Major Winstead said it’s very satisfying to help someone in need, especially someone with a medical need using the C-17. When C-17 aircrews are airdropping inanimate equipment, they know it’s important. It’s when they are transporting and airdropping passengers, including airdropping paratroopers into a drop zone, the crews sense of making sure everything is perfect goes up 200 percent.
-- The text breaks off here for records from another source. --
(** * mapinfo: the Build-engine MAP dumper of duke3d-cli-tools

    A shallow embedding of the two [mapinfo.c] variants of the repository
    (the classifying dumper and the one-line summary dumper) and the
    properties of their decoder, gameplay classifier and batch loop.

    Modelling conventions.
    - C integer objects are [Z] values; an object in memory is the list of
      its bytes, least significant first (the MAP format and the hosts the
      tools are built for are little-endian; [sizeof(short) = 2],
      [sizeof(int) = 4]).
    - A [FILE*] opened for reading is the list of bytes not yet consumed.
    - [malloc] returns either [NULL] ([None]) or an array whose initial
      content is arbitrary; that content is an input of the model.
    - Standard output, standard error and [exit] are made explicit by the
      [proc] monad: a computation yields the events it emitted and either
      returns, exits the process with a status, or faults (an access outside
      an array or through [NULL]). *)

From Stdlib Require Import ZArith String Ascii List Lia Bool Permutation.
From Stdlib Require Import DecimalString.
From Stdlib Require DecimalFacts.
From Stdlib.Strings Require Import Byte.
Import ListNotations.

Open Scope string_scope.
Open Scope list_scope.
Open Scope Z_scope.

(** ** Bytes and C scalar objects *)

Definition byte_to_Z (b : byte) : Z := Z.of_N (Byte.to_N b).

Definition byte_of_Z (z : Z) : byte :=
  match Byte.of_N (Z.to_N (z mod 256)) with
  | Some b => b
  | None => x00
  end.

(** Value of a little-endian byte sequence, read as an unsigned number. *)
Fixpoint le_combine (bs : list byte) : Z :=
  match bs with
  | [] => 0
  | b :: rest => byte_to_Z b + 256 * le_combine rest
  end.

(** The [n] low bytes of [z], least significant first. *)
Fixpoint le_split (n : nat) (z : Z) : list byte :=
  match n with
  | O => []
  | S n' => byte_of_Z z :: le_split n' (z / 256)
  end.

(** The scalar types that occur in the MAP structures. *)
Inductive ctype : Type :=
| t_schar  (* signed char *)
| t_uchar  (* unsigned char *)
| t_short  (* short *)
| t_ushort (* unsigned short *)
| t_int.   (* int *)

Definition sizeof (t : ctype) : nat :=
  match t with
  | t_schar | t_uchar => 1
  | t_short | t_ushort => 2
  | t_int => 4
  end%nat.

Definition is_signed (t : ctype) : bool :=
  match t with
  | t_schar | t_short | t_int => true
  | t_uchar | t_ushort => false
  end.

Definition bits (t : ctype) : Z := 8 * Z.of_nat (sizeof t).

Definition min_value (t : ctype) : Z :=
  if is_signed t then - 2 ^ (bits t - 1) else 0.

Definition max_value (t : ctype) : Z :=
  if is_signed t then 2 ^ (bits t - 1) - 1 else 2 ^ bits t - 1.

Definition in_range (t : ctype) (v : Z) : Prop :=
  min_value t <= v <= max_value t.

(** Two's complement reading of an unsigned [w]-bit pattern. *)
Definition to_signed (w : Z) (u : Z) : Z :=
  if u <? 2 ^ (w - 1) then u else u - 2 ^ w.

(** Reading an lvalue of type [t] whose bytes are [bs]. *)
Definition load (t : ctype) (bs : list byte) : Z :=
  let u := le_combine (firstn (sizeof t) bs) in
  if is_signed t then to_signed (bits t) u else u.

(** The bytes of an object of type [t] holding [v]. *)
Definition store (t : ctype) (v : Z) : list byte := le_split (sizeof t) v.

(** ** Streams

    [fread(ptr, 1, size, fp)] copies as many bytes as the stream still has,
    at most [size], over the beginning of the object at [ptr]; what it does
    not overwrite keeps its previous content.  The callers discard the
    returned count. *)

Definition FILE : Type := list byte.

Definition reader (A : Type) : Type := FILE -> A * FILE.

Definition rret {A} (a : A) : reader A := fun fp => (a, fp).

Definition rbind {A B} (c : reader A) (k : A -> reader B) : reader B :=
  fun fp => let (a, fp') := c fp in k a fp'.

Declare Scope reader_scope.
Delimit Scope reader_scope with reader.
Notation "x <- c ;; k" := (rbind c (fun x => k))
  (at level 61, c at next level, right associativity) : reader_scope.

Definition fread_bytes (old : list byte) (size : nat) : reader (list byte) :=
  fun fp =>
    let got := firstn size fp in
    (got ++ skipn (length got) old, skipn size fp).

(** [fread(&x, 1, sizeof(x), fp)] for an [x] of type [t] that held [old]. *)
Definition fread (t : ctype) (old : Z) : reader Z :=
  fun fp =>
    let (bs, fp') := fread_bytes (store t old) (sizeof t) fp in
    (load t bs, fp').

(** ** The MAP structures *)

Record vec2_i32_t := { v2i32_x : Z; v2i32_y : Z }.
Record vec2_i8_t := { v2i8_x : Z; v2i8_y : Z }.
Record vec2_u8_t := { v2u8_x : Z; v2u8_y : Z }.
Record vec3_i16_t := { v3i16_x : Z; v3i16_y : Z; v3i16_z : Z }.
Record vec3_i32_t := { v3i32_x : Z; v3i32_y : Z; v3i32_z : Z }.

Record player_t := { player_position : vec3_i32_t; player_angle : Z }.

Record ceilling_floor_t := {
  cf_shade : Z;
  cf_height : Z;
  cf_pic : Z;
  cf_slope : Z;
  cf_stat : Z;
  cf_palette : Z;
  cf_panning : vec2_u8_t
}.

Record sector_t := {
  wall_ptr : Z;
  sector_wall_count : Z;
  ceilling : ceilling_floor_t;
  floor : ceilling_floor_t;
  visibility : Z;
  sector_filler : Z;
  sector_lotag : Z;
  sector_hitag : Z;
  sector_extra : Z
}.

Record wall_t := {
  wall_position : vec2_i32_t;
  wall_next_right : Z;
  wall_next_left : Z;
  sector_next : Z;
  wall_stat : Z;
  wall_pic : Z;
  pic_over : Z;
  wall_shade : Z;
  wall_pal : Z;
  wall_repeat : vec2_u8_t;
  wall_panning : vec2_u8_t;
  wall_lotag : Z;
  wall_hitag : Z;
  wall_extra : Z
}.

Record sprite_t := {
  position : vec3_i32_t;
  stat : Z;
  pic : Z;
  shade : Z;
  pal : Z;
  clipping_distance : Z;
  filler : Z;
  repeat : vec2_u8_t;
  offset : vec2_i8_t;
  sector_of : Z;   (* the field [sector] *)
  status : Z;
  angle : Z;
  owner : Z;
  vel : vec3_i16_t;
  lotag : Z;
  hitag : Z;
  extra : Z
}.

(** The three arrays are pointers: [None] is [NULL]. *)
Record map_t := {
  version : Z;
  player : player_t;
  sector_start : Z;
  sector_count : Z;
  sector : option (list sector_t);
  wall_count : Z;
  wall : option (list wall_t);
  sprite_count : Z;
  sprite : option (list sprite_t)
}.

(** [map_t map = {0}]. *)
Definition map_zero : map_t :=
  {| version := 0;
     player := {| player_position := {| v3i32_x := 0; v3i32_y := 0; v3i32_z := 0 |};
                  player_angle := 0 |};
     sector_start := 0;
     sector_count := 0; sector := None;
     wall_count := 0; wall := None;
     sprite_count := 0; sprite := None |}.

(** ** Processes: output, [exit] and faults *)

Inductive event : Type :=
| Stdout (text : string)    (* one [printf] call *)
| Stderr (text : string)    (* one [fprintf(stderr, ...)] call *)
| Perror (prefix : string). (* [perror(prefix)]; the message depends on [errno] *)

Inductive outcome (A : Type) : Type :=
| Returned (a : A)
| Exited (status : Z)       (* [exit(status)] *)
| Fault.                    (* access through [NULL] or outside an array *)

Arguments Returned {A} a.
Arguments Exited {A} status.
Arguments Fault {A}.

Definition proc (A : Type) : Type := (list event * outcome A)%type.

Definition ret {A} (a : A) : proc A := ([], Returned a).

Definition bind {A B} (c : proc A) (k : A -> proc B) : proc B :=
  match c with
  | (out, Returned a) => let (out', r) := k a in (out ++ out', r)
  | (out, Exited status) => (out, Exited status)
  | (out, Fault) => (out, Fault)
  end.

Definition emit (e : event) : proc unit := ([e], Returned tt).
Definition exit {A} (status : Z) : proc A := ([], Exited status).
Definition fault {A} : proc A := ([], Fault).

Declare Scope proc_scope.
Delimit Scope proc_scope with proc.
Notation "x <- c ;; k" := (bind c (fun x => k))
  (at level 61, c at next level, right associativity) : proc_scope.
Notation "c ;;; k" := (bind c (fun _ => k))
  (at level 61, right associativity) : proc_scope.

Definition events {A} (c : proc A) : list event := fst c.
Definition result {A} (c : proc A) : outcome A := snd c.

(** The exit statuses of the anonymous [enum]. *)
Definition error_fclose : Z := 2.
Definition error_fopen : Z := 3.
Definition error_fseek : Z := 4.
Definition error_ftell : Z := 5.
Definition error_fwrite : Z := 6.
Definition error_name_upper : Z := 7.
Definition EXIT_SUCCESS : Z := 0.
Definition EXIT_FAILURE : Z := 1.

(** ** The environment of a run *)

(** What the allocator hands out for the three arrays of one map: [None]
    when [malloc] returns [NULL], otherwise the indeterminate initial content
    of each element. *)
Record heap_t := {
  sector_mem : option (nat -> sector_t);
  wall_mem : option (nat -> wall_t);
  sprite_mem : option (nat -> sprite_t)
}.

Record world := {
  file_content : string -> option (list byte); (* [None]: [fopen] fails *)
  fclose_fails : string -> bool;
  allocations : nat -> heap_t                  (* per iteration of [main] *)
}.

Definition malloc {A} (mem : option (nat -> A)) (count : Z) : option (list A) :=
  match mem with
  | None => None
  | Some junk => Some (map junk (seq 0 (Z.to_nat count)))
  end.

Definition safe_fopen (w : world) (path : string) : proc FILE :=
  match file_content w path with
  | Some fp => ret fp
  | None => (emit (Perror "fopen") ;;; exit error_fopen)%proc
  end.

Definition safe_fclose (w : world) (path : string) : proc unit :=
  if fclose_fails w path
  then (emit (Perror "fclose") ;;; exit error_fclose)%proc
  else ret tt.

(** ** The decoder *)

Definition sector_read (sector : sector_t) : reader sector_t :=
  (wall_ptr' <- fread t_short (wall_ptr sector) ;;
   wall_count' <- fread t_short (sector_wall_count sector) ;;
   c_height <- fread t_int (cf_height (ceilling sector)) ;;
   f_height <- fread t_int (cf_height (floor sector)) ;;
   c_stat <- fread t_short (cf_stat (ceilling sector)) ;;
   f_stat <- fread t_short (cf_stat (floor sector)) ;;
   c_pic <- fread t_short (cf_pic (ceilling sector)) ;;
   c_slope <- fread t_short (cf_slope (ceilling sector)) ;;
   c_shade <- fread t_schar (cf_shade (ceilling sector)) ;;
   c_palette <- fread t_uchar (cf_palette (ceilling sector)) ;;
   c_pan_x <- fread t_uchar (v2u8_x (cf_panning (ceilling sector))) ;;
   c_pan_y <- fread t_uchar (v2u8_y (cf_panning (ceilling sector))) ;;
   f_pic <- fread t_short (cf_pic (floor sector)) ;;
   f_slope <- fread t_short (cf_slope (floor sector)) ;;
   f_shade <- fread t_schar (cf_shade (floor sector)) ;;
   f_palette <- fread t_uchar (cf_palette (floor sector)) ;;
   f_pan_x <- fread t_uchar (v2u8_x (cf_panning (floor sector))) ;;
   f_pan_y <- fread t_uchar (v2u8_y (cf_panning (floor sector))) ;;
   visibility' <- fread t_uchar (visibility sector) ;;
   filler' <- fread t_uchar (sector_filler sector) ;;
   lotag' <- fread t_short (sector_lotag sector) ;;
   hitag' <- fread t_short (sector_hitag sector) ;;
   extra' <- fread t_short (sector_extra sector) ;;
   rret {| wall_ptr := wall_ptr';
           sector_wall_count := wall_count';
           ceilling := {| cf_shade := c_shade; cf_height := c_height;
                          cf_pic := c_pic; cf_slope := c_slope;
                          cf_stat := c_stat; cf_palette := c_palette;
                          cf_panning := {| v2u8_x := c_pan_x; v2u8_y := c_pan_y |} |};
           floor := {| cf_shade := f_shade; cf_height := f_height;
                       cf_pic := f_pic; cf_slope := f_slope;
                       cf_stat := f_stat; cf_palette := f_palette;
                       cf_panning := {| v2u8_x := f_pan_x; v2u8_y := f_pan_y |} |};
           visibility := visibility';
           sector_filler := filler';
           sector_lotag := lotag';
           sector_hitag := hitag';
           sector_extra := extra' |})%reader.

Definition wall_read (wall : wall_t) : reader wall_t :=
  (x <- fread t_int (v2i32_x (wall_position wall)) ;;
   y <- fread t_int (v2i32_y (wall_position wall)) ;;
   next_right <- fread t_short (wall_next_right wall) ;;
   next_left <- fread t_short (wall_next_left wall) ;;
   sector_next' <- fread t_short (sector_next wall) ;;
   stat' <- fread t_short (wall_stat wall) ;;
   pic' <- fread t_short (wall_pic wall) ;;
   pic_over' <- fread t_short (pic_over wall) ;;
   shade' <- fread t_schar (wall_shade wall) ;;
   pal' <- fread t_uchar (wall_pal wall) ;;
   repeat_x <- fread t_uchar (v2u8_x (wall_repeat wall)) ;;
   repeat_y <- fread t_uchar (v2u8_y (wall_repeat wall)) ;;
   panning_x <- fread t_uchar (v2u8_x (wall_panning wall)) ;;
   panning_y <- fread t_uchar (v2u8_y (wall_panning wall)) ;;
   lotag' <- fread t_short (wall_lotag wall) ;;
   hitag' <- fread t_short (wall_hitag wall) ;;
   extra' <- fread t_short (wall_extra wall) ;;
   rret {| wall_position := {| v2i32_x := x; v2i32_y := y |};
           wall_next_right := next_right;
           wall_next_left := next_left;
           sector_next := sector_next';
           wall_stat := stat';
           wall_pic := pic';
           pic_over := pic_over';
           wall_shade := shade';
           wall_pal := pal';
           wall_repeat := {| v2u8_x := repeat_x; v2u8_y := repeat_y |};
           wall_panning := {| v2u8_x := panning_x; v2u8_y := panning_y |};
           wall_lotag := lotag';
           wall_hitag := hitag';
           wall_extra := extra' |})%reader.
“It’s the same thing when you have passengers, it’s not just mine or my crew’s rear end on the line,” Major Winstead said. “Now, you add to it someone who has a medical condition with a lot of water to (pass over). You want to make sure everything is right.”
“It makes you feel good to know that the military will go through all kinds of lengths to save one person,” said Master Sgt. Joshua Sweester, the 514th Aeromedical Staging Squadron at Joint Base McGuire-Dix-Lakehurst, N.J. “No matter what the outcome may be, the (DOD) will do whatever it takes to get you back to the United States as safely as possible.”